Inherited arrhythmia (IA) syndromes are a group of disorders characterized by an increased risk of sudden cardiac death (SCD) and abnormal cardiac electrical function, typically in the absence of structural heart disease. These conditions are rooted in genetic variants that disrupt the function of proteins essential for cardiac electrical signaling. Accurate Cardiac Channelopathy Diagnosis is paramount for effective management and risk mitigation.

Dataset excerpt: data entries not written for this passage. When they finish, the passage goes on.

Lemma invariant_create (this : t) (userEntity : UserEntity.t) (now : Z) :
  invariant this -> invariant (snd (repo_create userEntity now this)).
Proof.
  intros (Hnd & Hall & Hpos). split; [| split]; simpl; [| | lia].
  - rewrite map_app. simpl.
    rewrite <- (rev_involutive (map id (users this) ++ [currentId this])%list).
    apply NoDup_rev. rewrite rev_app_distr. simpl. constructor.
    + rewrite <- in_rev. intros Hin. apply in_map_iff in Hin.
      destruct Hin as (u & Hu & Hin).
      rewrite Forall_forall in Hall. specialize (Hall u Hin). simpl in Hall.
      lia.
    + now apply NoDup_rev.
  - apply Forall_app. split.
    + eapply Forall_impl; [| exact Hall]. simpl. intros u Hu. lia.
    + constructor; [simpl; lia | constructor].
Qed.

(** What the three use cases do over this adapter. *)

Lemma execute_create (data : CreateUserUseCase.CreateUserRequest) (now : Z)
  (this : t) :
  valid_request data = true ->
  @CreateUserUseCase.execute _ port data now this =
    (Returns
       (UserDTO.mk (JNum (currentId this)) (CreateUserUseCase.name data)
          (CreateUserUseCase.email data)
          (if truthy (CreateUserUseCase.role data)
           then CreateUserUseCase.role data else JStr "user")),
     {| users := (users this ++
          [mkStored (currentId this) (CreateUserUseCase.name data)
             (CreateUserUseCase.email data)
             (if truthy (CreateUserUseCase.role data)
              then CreateUserUseCase.role data else JStr "user")
             (JDate now)])%list;
        currentId := currentId this + 1 |}).
Proof.
  intros Hv. apply andb_true_iff in Hv. destruct Hv as [Hn He].
  rewrite (@execute_create_valid _ port data now this Hn He). reflexivity.
Qed.

Lemma execute_getAll (now : Z) (this : t) :
  @GetAllUsersUseCase.execute _ port now this =
    (Returns (map stored_dto (users this)), this).
Proof.
  unfold GetAllUsersUseCase.execute, bind, ret. simpl.
  unfold repo_findAll. rewrite map_map. reflexivity.
Qed.

Lemma findById_parsed (id_arg : jsval) (now : Z) (this : t) (n : Z) :
  parseInt (ToString id_arg) = Some n ->
  repo_findById id_arg now this =
    match find (fun u => id u =? n) (users this) with
    | None => (Returns None, this)
    | Some user => (Returns (Some (rehydrate user now)), this)
    end.
Proof. intros H. unfold repo_findById. rewrite H. reflexivity. Qed.

Lemma findById_NaN (id_arg : jsval) (now : Z) (this : t) :
  parseInt (ToString id_arg) = None ->
  repo_findById id_arg now this = (Returns None, this).
Proof.
  intros H. unfold repo_findById. rewrite H. simpl.
  induction (users this) as [| u l IH]; simpl; auto.
Qed.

The diagnosis of IA syndromes often presents through various clinical scenarios. These include presentation after a resuscitated cardiac arrest or arrhythmic syncope, the discovery of unexplained ECG abnormalities in the absence of structural or ischemic heart disease, during family screening, or following a sudden unexplained death. The 12-lead electrocardiogram (ECG) is the cornerstone of cardiac channelopathy diagnosis. However, challenges arise due to the overlap of ECG findings between affected individuals and the general population. Consequently, extended ECG monitoring and provocation tests, such as exercise or pharmacological challenges, are frequently necessary to unveil latent electrical abnormalities and solidify the cardiac channelopathy diagnosis.
Ultimately, precise and timely cardiac channelopathy diagnosis is essential for appropriate risk stratification and the implementation of targeted treatment strategies. These interventions aim to mitigate the risk of SCD and improve outcomes for individuals affected by these inherited cardiac conditions.